**What you should do**
Write out the stretch of lines below that begins at the line with "count st 0 0 0 0 0 0" and ends at the line with "match primary with", including both, exactly as given and nothing more.

**Task material**
(* ===== verification/Fallback.v ===== *)
(** * Fallbacks (pkg/core/resilience/fallback: fallback.go, predicate.go)

    The predicates on errors and the manager that runs a primary function and
    then its fallbacks.  A function transforms a world and returns an error or
    nil; callbacks are events. *)
From S2P Require Import Prelude Retry.

(** ** Predicates (predicate.go); a nil predicate is [None] *)

Definition FallbackPredicate : Type := option error -> bool.

Definition AlwaysFallback : FallbackPredicate := fun err => match err with None => false | Some _ => true end.

Definition NeverFallback : FallbackPredicate := fun _ => false.

Definition FallbackOnTimeout : FallbackPredicate := fun err =>
  match err with
  | None => false
  | Some e =>
      if errors_Is e deadline_exceeded_id then true
      else message_has ["timeout"; "deadline exceeded"; "timed out"]%string e
  end.

Definition FallbackOnTemporary : FallbackPredicate := fun err =>
  match err with
  | None => false
  | Some e =>
      if match temporary e with Some true => true | _ => false end then true
      else message_has ["temporary"; "retry"; "busy"]%string e
  end.

Definition FallbackOnNetworkError : FallbackPredicate := fun err =>
  match err with
  | None => false
  | Some e => message_has ["network"; "connection"; "dial"; "refused"; "reset"; "unreachable"]%string e
  end.

(** [errors.Is] of nil and a target that is not nil is false. *)
Definition FallbackOnErrorType (target : Z) : FallbackPredicate := fun err =>
  match err with None => false | Some e => errors_Is e target end.

Definition FallbackOnErrorMessage (substring : string) : FallbackPredicate := fun err =>
  match err with None => false | Some e => Contains (ToLower (msg e)) (ToLower substring) end.

Definition FallbackOnAny (predicates : list (option FallbackPredicate)) : FallbackPredicate := fun err =>
  existsb (fun p => match p with Some p => p err | None => false end) predicates.

Definition FallbackOnAll (predicates : list (option FallbackPredicate)) : FallbackPredicate := fun err =>
  match predicates with
  | [] => false
  | _ => forallb (fun p => match p with Some p => p err | None => false end) predicates
  end.

Definition FallbackOnNot (p : option FallbackPredicate) : FallbackPredicate := fun err =>
  match p with
  | None => match err with None => false | Some _ => true end
  | Some p => negb (p err)
  end.

(** ** The manager (fallback.go) *)

Record Stats : Type := mkStats {
  TotalExecutions : Z;
  TotalPrimarySuccesses : Z;
  TotalPrimaryFailures : Z;
  TotalFallbackAttempts : Z;
  TotalFallbackSuccesses : Z;
  TotalFallbackFailures : Z;
  TotalAllFallbacksExhausted : Z
}.

(** Executions, primary successes and failures; attempts, successes and failures
    of fallbacks; exhaustions. *)
Definition count (s : Stats) (e ps pf fa fs ff ex : Z) : Stats :=
  mkStats (TotalExecutions s +i64 e) (TotalPrimarySuccesses s +i64 ps) (TotalPrimaryFailures s +i64 pf)
    (TotalFallbackAttempts s +i64 fa) (TotalFallbackSuccesses s +i64 fs) (TotalFallbackFailures s +i64 ff)
    (TotalAllFallbacksExhausted s +i64 ex).

(** What the callbacks are called with. *)
Inductive event : Type :=
| PrimaryError (e : error)
| FallbackAttempted (i : nat)
| FallbackSucceeded (i : nat)
| FallbackFailed (i : nat) (e : error)
| AllFallbacksExhausted (e : error) (errs : list error).

Inductive fallback_error : Type :=
| ErrCodeNilContext
| ErrCodeNilPrimaryFunction
| ErrPlain (e : error)
| ErrCodeAllFallbacksExhausted (n : nat) (primaryErr : error) (fallbackErrors : list error).

Section manager.
Context {W : Type}.

(** An executable acts on the world and returns an error or nil. *)
Definition Executable : Type := W -> option error * W.

(** [Observer]: the callbacks are configured, all of them or none. *)
Record Config : Type := mkConfig {
  Fallbacks : list (option Executable);
  Predicate : option FallbackPredicate;
  Observer : bool
}.

Definition DefaultConfig : Config := mkConfig [] None false.

Definition emit (c : Config) (e : event) : list event := if Observer c then [e] else [].

(** The loop over the fallbacks, from index [i] with the errors so far. *)
Fixpoint fallback_loop (c : Config) (primaryErr : error) (st : Stats) (i : nat) (fs : list (option Executable))
    (errs : list error) (w : W) : option fallback_error * Stats * list event * W :=
  match fs with
  | [] =>
      (Some (ErrCodeAllFallbacksExhausted (length (Fallbacks c)) primaryErr errs),
       count st 0 0 0 0 0 0 1, emit c (AllFallbacksExhausted primaryErr errs), w)
  | None :: fs => fallback_loop c primaryErr st (S i) fs errs w
  | Some fallback :: fs =>
      let st := count st 0 0 0 1 0 0 0 in
      match fallback w with
      | (None, w) => (None, count st 0 0 0 0 1 0 0, emit c (FallbackAttempted i) ++ emit c (FallbackSucceeded i), w)
      | (Some e, w) =>
          let '(r, st, evs, w) := fallback_loop c primaryErr (count st 0 0 0 0 0 1 0) (S i) fs (errs ++ [e]) w in
          (r, st, emit c (FallbackAttempted i) ++ emit c (FallbackFailed i e) ++ evs, w)
      end
  end.

Definition ExecuteWithConfig (st : Stats) (ctx_nil : bool) (primary : option Executable) (c : Config) (w : W) :
    option fallback_error * Stats * list event * W :=
  if ctx_nil then (Some ErrCodeNilContext, st, [], w)
  else
    match primary with
    | None => (Some ErrCodeNilPrimaryFunction, st, [], w)
    | Some primary =>
        let st := count st 1 0 0 0 0 0 0 in
        match primary w with
        | (None, w) => (None, count st 0 1 0 0 0 0 0, [], w)
        | (Some e, w) =>
            let st := count st 0 0 1 0 0 0 0 in
            let evs := emit c (PrimaryError e) in
            if match Predicate c with Some p => negb (p (Some e)) | None => false end
            then (Some (ErrPlain e), st, evs, w)
            else if (length (Fallbacks c) =? 0)%nat then (Some (ErrPlain e), st, evs, w)
            else let '(r, st, evs', w) := fallback_loop c e st 0 (Fallbacks c) [] w in (r, st, evs ++ evs', w)
        end
    end.

Definition Execute (st : Stats) (ctx_nil : bool) (primary : option Executable) (w : W) :=
  ExecuteWithConfig st ctx_nil primary DefaultConfig w.

Definition ExecuteWithFallback (st : Stats) (ctx_nil : bool) (primary fallback : option Executable) (w : W) :=
  ExecuteWithConfig st ctx_nil primary (mkConfig [fallback] None false) w.

(** ** Outcome *)

(** [fs], run one after the other from [w], all fail with [errs] and leave [w']. *)
Inductive all_fail : list Executable -> W -> list error -> W -> Prop :=
| fail_nil w : all_fail [] w [] w
| fail_cons f fs w e w1 errs w2 :
    f w = (Some e, w1) -> all_fail fs w1 errs w2 -> all_fail (f :: fs) w (e :: errs) w2.

Definition present (fs : list (option Executable)) : list Executable := omap id fs.

(** What the loop does: some fallback succeeds after those before it failed, or all fail. *)
Lemma loop_outcome c p st i fs errs w r st' evs w' :
  fallback_loop c p st i fs errs w = (r, st', evs, w') ->
  (r = None /\ exists before f after errs' w1, present fs = before ++ f :: after /\
     all_fail before w errs' w1 /\ f w1 = (None, w')) \/
  (exists errs', r = Some (ErrCodeAllFallbacksExhausted (length (Fallbacks c)) p (errs ++ errs')) /\
     all_fail (present fs) w errs' w').
Proof.
  revert st i errs w r st' evs w'. induction fs as [|[f|] fs IH]; intros st i errs w r st' evs w' H; simpl in H.
  - injection H as <- <- <- <-. right. exists []. rewrite app_nil_r. split; [done|constructor].
  - destruct (f w) as [[e|] w1] eqn:Ef.
    + destruct (fallback_loop _ _ _ (S i) fs _ w1) as [[[r1 st1] evs1] w2] eqn:El. injection H as <- <- <- <-.
      destruct (IH _ _ _ _ _ _ _ _ El) as [(-> & before & g & after & errs' & w3 & Hp & Hf & Hg)|(errs' & -> & Hf)].
      * left. split; [done|]. exists (f :: before), g, after, (e :: errs'), w3. simpl. rewrite Hp.
        split_and!; try done. by econstructor.
      * right. exists (e :: errs'). rewrite <- app_assoc. split; [done|]. by econstructor.
    + injection H as <- <- <- <-. left. split; [done|]. exists [], f, (present fs), [], w. split_and!; try done. constructor.
  - by apply (IH _ _ _ _ _ _ _ _ H).
Qed.

(** One execution of the primary; its error is returned as it is when the
    predicate refuses it or there is no fallback; otherwise the fallbacks that are
    not nil run in order, on the world the ones before left, until the first that
    succeeds, and when all fail the error lists theirs in order. *)
Theorem fallback_outcome st primary c w r st' evs w' :
  ExecuteWithConfig st false (Some primary) c w = (r, st', evs, w') ->
  (r = None /\ primary w = (None, w')) \/
  exists e w1, primary w = (Some e, w1) /\
    let allowed := match Predicate c with Some p => p (Some e) | None => true end in
    (r = Some (ErrPlain e) /\ w' = w1 /\ (allowed = false \/ Fallbacks c = [])) \/
    (allowed = true /\ r = None /\ exists before f after errs w2,
       present (Fallbacks c) = before ++ f :: after /\ all_fail before w1 errs w2 /\ f w2 = (None, w')) \/
    (allowed = true /\ exists errs, r = Some (ErrCodeAllFallbacksExhausted (length (Fallbacks c)) e errs) /\
       all_fail (present (Fallbacks c)) w1 errs w').
Proof.
  unfold ExecuteWithConfig. destruct (primary w) as [[e|] w1] eqn:Ep; [|intros [= <- <- <- <-]; by left].
  intros H. right. exists e, w1. split; [done|]. cbv zeta.
  set (allowed := match Predicate c with Some p => p (Some e) | None => true end).
  replace (match Predicate c with Some p => negb (p (Some e)) | None => false end) with (negb allowed) in H
    by (unfold allowed; by destruct (Predicate c)).
  destruct allowed; simpl in H; [|injection H as <- <- <- <-; left; by auto].
  destruct (Nat.eqb_spec (length (Fallbacks c)) 0) as [H0|H0].
  - injection H as <- <- <- <-. left. split_and!; auto. right. by apply length_zero_iff_nil.
  - destruct (fallback_loop _ _ _ _ _ _ _) as [[[r1 st1] evs1] w2] eqn:El. injection H as <- <- <- <-. right.
    destruct (loop_outcome _ _ _ _ _ _ _ _ _ _ _ El) as [[Hr Hx]|Hx]; [left|right]; auto.
Qed.
End manager.
Arguments Config : clear implicits.

(** A world of three flags: the first fallback is nil, the second fails, the third works. *)
Definition broken (e : error) : Executable (W := list nat) := fun w => (Some e, w ++ [0%nat]).

Definition working (n : nat) : Executable (W := list nat) := fun w => (None, w ++ [n]).

Definition oops : error := mkError "dial tcp: connection refused" [] None.

Lemma fallback_outcome_witness :
  exists st' evs,
    ExecuteWithConfig (mkStats 0 0 0 0 0 0 0) false (Some (broken oops))
      (mkConfig [None; Some (broken oops); Some (working 3)] (Some FallbackOnNetworkError) true) [] =
      (None, st', evs, [0; 0; 3]%nat) /\
    exists e w1, broken oops [] = (Some e, w1) /\ FallbackOnNetworkError (Some e) = true.
Proof.
  eexists _, _. split; [reflexivity|].
  destruct (fallback_outcome (mkStats 0 0 0 0 0 0 0) (broken oops)
    (mkConfig [None; Some (broken oops); Some (working 3)] (Some FallbackOnNetworkError) true) [] None _ _ _ eq_refl)
    as [[_ H]|(e & w1 & H & H')]; [discriminate H|].
  exists e, w1. split; [exact H|]. destruct H' as [(H' & _)|[(H' & _)|(H' & _)]]; [discriminate H'|exact H'..].
Defined.

(** With only nil fallbacks nothing is tried, yet the call reports them exhausted
    and the caller does not get the error of the primary itself. *)
Theorem nil_fallbacks_hide_the_error :
  let '(r, st, _, _) := ExecuteWithFallback (mkStats 0 0 0 0 0 0 0) false (Some (broken oops)) None [] in
  r = Some (ErrCodeAllFallbacksExhausted 1 oops []) /\ TotalFallbackAttempts st = 0 /\ TotalAllFallbacksExhausted st = 1.
Proof. by vm_compute. Qed.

**Solution**
       count st 0 0 0 0 0 0 1, emit c (AllFallbacksExhausted primaryErr errs), w)
  | None :: fs => fallback_loop c primaryErr st (S i) fs errs w
  | Some fallback :: fs =>
      let st := count st 0 0 0 1 0 0 0 in
      match fallback w with
      | (None, w) => (None, count st 0 0 0 0 1 0 0, emit c (FallbackAttempted i) ++ emit c (FallbackSucceeded i), w)
      | (Some e, w) =>
          let '(r, st, evs, w) := fallback_loop c primaryErr (count st 0 0 0 0 0 1 0) (S i) fs (errs ++ [e]) w in
          (r, st, emit c (FallbackAttempted i) ++ emit c (FallbackFailed i e) ++ evs, w)
      end
  end.

Definition ExecuteWithConfig (st : Stats) (ctx_nil : bool) (primary : option Executable) (c : Config) (w : W) :
    option fallback_error * Stats * list event * W :=
  if ctx_nil then (Some ErrCodeNilContext, st, [], w)
  else
    match primary with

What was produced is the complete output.